Cyber security firm Bkav says a 3D-printed mask costing just $150 (£115) to make has fooled the Face ID software, which is used to unlock the iPhone X, authorise payments and log in to apps.
The researchers said it proved that Face ID is “not an effective security measure”, although making the mask did require a detailed facial scan, and would be difficult for normal users to replicate.
When the iPhone X was unveiled in September, Apple touted the security benefits of Face ID, saying there is a one in a million chance of another person being able to unlock it, and that it had stress-tested the technology using silicone masks made by Hollywood studios.
Bkav constructed the mask using a combination of 3D printing, a silicone nose and printed images of the eyes. A video released by the company appears to show Face ID being fooled when a cloth covering the mask is removed.
Face ID differs from the image recognition techniques used in many other electronics and which have been easily fooled merely by photos of the target. The iPhone X uses a technique called dot projection, which directs beams of infrared light at the user’s face to create a 3D image, and uses artificial intelligence to “learn” the person’s face.
Apple has used a fingerprint sensor embedded in the home button for iPhone security for several years, but removed the home button on the iPhone X to make room for a bigger screen, leading it to develop Face ID.
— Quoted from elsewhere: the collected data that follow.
Lemma round_slept c n controller_tid deadline snapshots err s :
  at_least c n s ->
  let '(flow, s') := stop_round env controller_tid deadline snapshots err s in
  flow_slept c n deadline flow s'.
Proof.
  intros Hs. unfold stop_round, list_tasks, hbind at 1 2, syscall at 1.
  destruct (k_opendir env (calls s) =? 0); cbn [hret]; [|done].
  unfold hbind at 1, syscall at 1. cbn [hret fst snd]. destruct (k_readdir env _) as [names end_errno].
  unfold hbind at 1. pose proof (scan_slept c n controller_tid deadline names snapshots err) as Hscan.
  match goal with |- context [scan_tasks _ _ _ _ _ _ ?x] => specialize (Hscan x) end.
  destruct (scan_tasks env controller_tid deadline names snapshots err _) as [flow s1].
  assert (Hf := Hscan ltac:(destruct Hs; split; simpl; [lia|done])). clear Hscan.
  assert (Hclean : forall st e s', let '(flow, s'') :=
      hbind (cleanup_held_threads_or_release_failed env st e) (fun r => hret (StopReturn r.1 r.2)) s' in
      flow_slept c n deadline flow s'').
  { intros st e s'. unfold hbind. by destruct (cleanup_held_threads_or_release_failed _ _ _ _). }
  destruct flow as [snaps e|? ?| |st e]; [|done..].
  destruct (negb (end_errno =? 0)); [apply Hclean|].
  unfold hbind at 1.
  assert (Hv : keeps (at_least c n) (verify_no_unstopped_threads env controller_tid e)) by at_least.
  specialize (Hv s1 Hf). destruct (verify_no_unstopped_threads env controller_tid e s1) as [[vst ve] s2].
  case_bool_decide; [done|]. destruct (bool_decide _ && _); [|apply Hclean].
  unfold hbind at 1, monotonic_milliseconds, syscall. cbn beta iota. destruct Hv as [Hv1 Hv2]. simpl in *.
  destruct (Z.leb_spec deadline (k_milliseconds env (calls s2) (sleeps s2))); [apply Hclean|].
  simpl. split; [split; simpl; lia|]. exists (calls s2). by rewrite <- Hv2.
Qed.

Lemma stop_rounds_end c0 n0 controller_tid rounds : clock_advances ->
  forall n snapshots err s,
  at_least c0 (n0 + n) s -> (PEAK_DETACH_HELPER_STOP_TIMEOUT_MS < Z.of_nat (rounds + n)) ->
  (stop_rounds env rounds controller_tid
     (k_milliseconds env c0 n0 + PEAK_DETACH_HELPER_STOP_TIMEOUT_MS) snapshots err s).1 <> None \/
  (rounds = 0)%nat.
Proof.
  intros Hclock. induction rounds as [|rounds IH]; intros n snapshots err s Hs Hr; [by right|left].
  cbn [stop_rounds]. unfold hbind at 1.
  set (deadline := k_milliseconds env c0 n0 + PEAK_DETACH_HELPER_STOP_TIMEOUT_MS) in *.
  pose proof (round_slept c0 (n0 + n) controller_tid deadline snapshots err s Hs) as Hf.
  destruct (stop_round env controller_tid deadline snapshots err s) as [flow s1].
  assert (Hnext : forall sn e s2, goes_on c0 (n0 + n) deadline s1 -> at_least c0 (S (n0 + n)) s2 ->
    (stop_rounds env rounds controller_tid deadline sn e s2).1 <> None).
  { intros sn e s2 [_ (c' & Hc' & Hk)] Hs2.
    pose proof (Hclock c0 n0 c' (n0 + n)%nat Hc' ltac:(lia)) as Hcl. unfold deadline in Hk.
    destruct (IH (S n) sn e s2) as [?|?]; [|lia|done|].
    - destruct Hs2. split; [done|lia].
    - lia. }
  destruct flow as [sn e|sn e| |st e]; simpl in Hf; [done|by apply Hnext; [|destruct Hf]| |done].
  unfold hbind at 1. assert (Hb : keeps (at_least c0 (S (n0 + n))) (stop_begin env)) by at_least.
  specialize (Hb s1 (proj1 Hf)). destruct (stop_begin env s1) as [[e|] s2]; [done|by apply Hnext].
Qed.

(** when the clock advances, a stop always gives a result: within its five
    seconds it succeeds or reports a failure. *)
Theorem stop_terminates controller_tid s :
  clock_advances -> (stop_target_threads env controller_tid s).1 <> None.
Proof.
  intros Hclock. unfold stop_target_threads, hbind at 1 2, monotonic_milliseconds, syscall. cbn beta iota.
  assert (Hb : keeps (at_least (calls s) (sleeps s)) (stop_begin env)) by at_least.
  match goal with |- context [stop_begin env ?x] => specialize (Hb x ltac:(split; simpl; [lia|done])) end.
  destruct (stop_begin env _) as [[e|] s1]; [done|]. unfold hbind at 1.
  pose proof (stop_rounds_end (calls s) (sleeps s) controller_tid STOP_ROUNDS Hclock 0 [] 0 s1) as Hr.
  rewrite Nat.add_0_r in Hr. specialize (Hr Hb ltac:(vm_compute; done)).
  destruct (stop_rounds env STOP_ROUNDS controller_tid _ [] 0 s1) as [[[[st e] sn]|] s2].
  2: { destruct Hr; done. }
  clear Hr. destruct st; try done. unfold hbind.
  destruct (send_response env _ s2) as [[] s3]; simpl; [destruct (k_send env (calls s3)); [done|]|];
    simpl; by destruct (cleanup_held_threads_or_release_failed _ _ _ _).
Qed.

End Ends.

(** ** Words and bytes *)

Lemma poke_words_succeed env fuel : (forall n, k_peek env n = 0) -> (forall n, k_poke env n = 0) ->
  forall cursor start end_ bytes s, (poke_words env fuel cursor start end_ bytes s).1 = None.
Proof.
  intros Hpeek Hpoke. induction fuel as [|fuel IH]; intros cursor start end_ bytes s; [done|].
  cbn [poke_words]. destruct (cursor <? end_); [|done].
  destruct (word_chunk cursor end_) as [[aligned offset] chunk].
  unfold hbind, syscall, set_memory. simpl. rewrite Hpeek. simpl. rewrite Hpoke. simpl. apply IH.
Qed.

(** writing through ptrace reads, changes and writes back whole aligned
    words; when the kernel answers every access, the loop succeeds and the
    memory is as if exactly the bytes had been written. *)
Theorem ptrace_write_is_byte_write env address bytes s :
  (forall n, k_peek env n = 0) -> (forall n, k_poke env n = 0) -> held_threads s <> [] ->
  0 <= address -> address + Z.of_nat (length bytes) < 2 ^ 64 ->
  let '(e, s') := write_memory_via_ptrace env address bytes s in
  e = None /\ forall a, memory s' a = write_bytes (memory s) address bytes a.
Proof.
  intros Hpeek Hpoke Hheld Ha Hend. unfold write_memory_via_ptrace, get_held, hbind.
  destruct (held_threads s); [done|]. rewrite wrap_small by lia.
  pose proof (poke_words_spec env (memory s) address bytes Ha (length bytes) address s
    ltac:(lia) ltac:(lia)) as Hp.
  pose proof (poke_words_succeed env (length bytes) Hpeek Hpoke address address
    (address + Z.of_nat (length bytes)) bytes s) as He.
  destruct (poke_words env _ _ _ _ bytes s) as [e s']. simpl in He. split; [done|].
  destruct Hp as [_ Hp]; [|by apply Hp].
  intros a. rewrite Z.sub_diag. symmetry. apply write_bytes_out. simpl. lia.
Qed.

(** ** Concrete runs *)

(** A kernel where everything succeeds: the tasks are the controller 1 and the
    threads 100 and 101. *)
Definition demo_kernel : kernel_env := {|
  k_seize := fun _ _ => 0; k_interrupt := fun _ _ => 0;
  k_wait := fun _ _ => [WaitNothing 5000 SIGCHLD 0; WaitStopped PTRACE_EVENT_STOP SIGTRAP];
  k_stop_pc := fun _ tid => 4096 + tid;
  k_detach := fun _ _ => 0; k_task_gone := fun _ _ => false;
  k_regs_get := fun _ _ => 0; k_regs_set := fun _ _ => 0; k_single_step := fun _ _ => 0;
  k_step_data := fun n tid d a => d a + Z.of_nat n + tid;
  k_opendir := fun _ => 0;
  k_readdir := fun _ => ([TargetSelector.bytes "."; TargetSelector.bytes "1";
                          TargetSelector.bytes "100"; TargetSelector.bytes "101"], 0);
  k_pwrite := fun _ => inl EIO; k_pread := fun _ => inl EIO; k_peek := fun _ => 0; k_poke := fun _ => 0;
  k_milliseconds := fun _ n => Z.of_nat n; k_send := fun _ => true; k_send_errno := fun _ => 0;
  k_garbage := [] |}.

Definition demo_state : helper := fresh (fun a => a mod 256) (fun _ => 0).
Definition demo_stopped : helper := (stop_target_threads demo_kernel 1 demo_state).2.

Lemma pair_run {A B} (p : A * B) a : p.1 = a -> p = (a, p.2).
Proof. destruct p. by intros <-. Qed.

Lemma stop_reports_held_witness :
  exists snapshots s', stop_target_threads demo_kernel 1 demo_state =
    (Some (PEAK_DETACH_HELPER_STATUS_OK, 0, snapshots), s') /\
  map snap_tid snapshots = tids (held_threads s').
Proof.
  exists [mkThreadSnapshot 100 0 4196; mkThreadSnapshot 101 0 4197],
    (stop_target_threads demo_kernel 1 demo_state).2.
  assert (H : (stop_target_threads demo_kernel 1 demo_state).1 =
    Some (PEAK_DETACH_HELPER_STATUS_OK, 0, [mkThreadSnapshot 100 0 4196; mkThreadSnapshot 101 0 4197]))
    by (vm_compute; reflexivity).
  apply pair_run in H. split; [exact H|].
  exact (proj1 (proj2 (stop_reports_held demo_kernel 1 demo_state _ 0 _ (wf_fresh _ _) H))).
Defined.

(** A kernel that lets no thread be interrupted. *)
Definition refusing_kernel : kernel_env := {|
  k_seize := k_seize demo_kernel; k_interrupt := fun _ tid => if tid =? 101 then EPERM else 0;
  k_wait := k_wait demo_kernel; k_stop_pc := k_stop_pc demo_kernel; k_detach := k_detach demo_kernel;
  k_task_gone := k_task_gone demo_kernel; k_regs_get := k_regs_get demo_kernel;
  k_regs_set := k_regs_set demo_kernel; k_single_step := k_single_step demo_kernel;
  k_step_data := k_step_data demo_kernel;
  k_opendir := k_opendir demo_kernel; k_readdir := k_readdir demo_kernel;
  k_pwrite := k_pwrite demo_kernel; k_pread := k_pread demo_kernel; k_peek := k_peek demo_kernel;
  k_poke := k_poke demo_kernel; k_milliseconds := k_milliseconds demo_kernel;
  k_send := k_send demo_kernel; k_send_errno := k_send_errno demo_kernel;
  k_garbage := [] |}.

Lemma failed_stop_releases_witness :
  exists s', (stop_target_threads refusing_kernel 1 demo_state).1 =
    Some (PEAK_DETACH_HELPER_STATUS_PERMISSION_DENIED, EPERM, []) /\
  (stop_target_threads refusing_kernel 1 demo_state).2 = s' /\ traced s' = ∅.
Proof.
  assert (H : (stop_target_threads refusing_kernel 1 demo_state).1 =
    Some (PEAK_DETACH_HELPER_STATUS_PERMISSION_DENIED, EPERM, [])) by (vm_compute; reflexivity).
  exists (stop_target_threads refusing_kernel 1 demo_state).2. split; [exact H|]. split; [reflexivity|].
  apply pair_run in H.
  exact (proj1 (proj2 (failed_stop_releases refusing_kernel 1 demo_state _ _ _ _ (fun _ => eq_refl)
    (wf_fresh _ _) H ltac:(discriminate) ltac:(discriminate)))).
Defined.

Lemma demo_clock : clock_advances demo_kernel.
Proof. intros c n c' n' Hc Hn. simpl. lia. Qed.

Lemma stop_terminates_witness : (stop_target_threads demo_kernel 1 demo_state).1 <> None.
Proof. exact (stop_terminates demo_kernel 1 demo_state demo_clock). Defined.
Bkav said the mask it used to fool the phone could not be replicated by everyone but was simple enough for hackers to make, with the 3D scanners needed to map a person’s face relatively easy to find. “Exploitation is difficult for normal users, but simple for professional ones,” it said.
It claimed the technique used to beat the security could be used to target politicians, billionaires and chief executives. As well as unlocking a phone, Face ID is used to log into banking apps and authorise Apple Pay.
Bkav has previously demonstrated security flaws with laptop face recognition systems.
Apple has said that Face ID is not suitable for children under 13 or for twins, suggesting they use a passcode instead. The company did not respond to a request for comment on Bkav’s findings.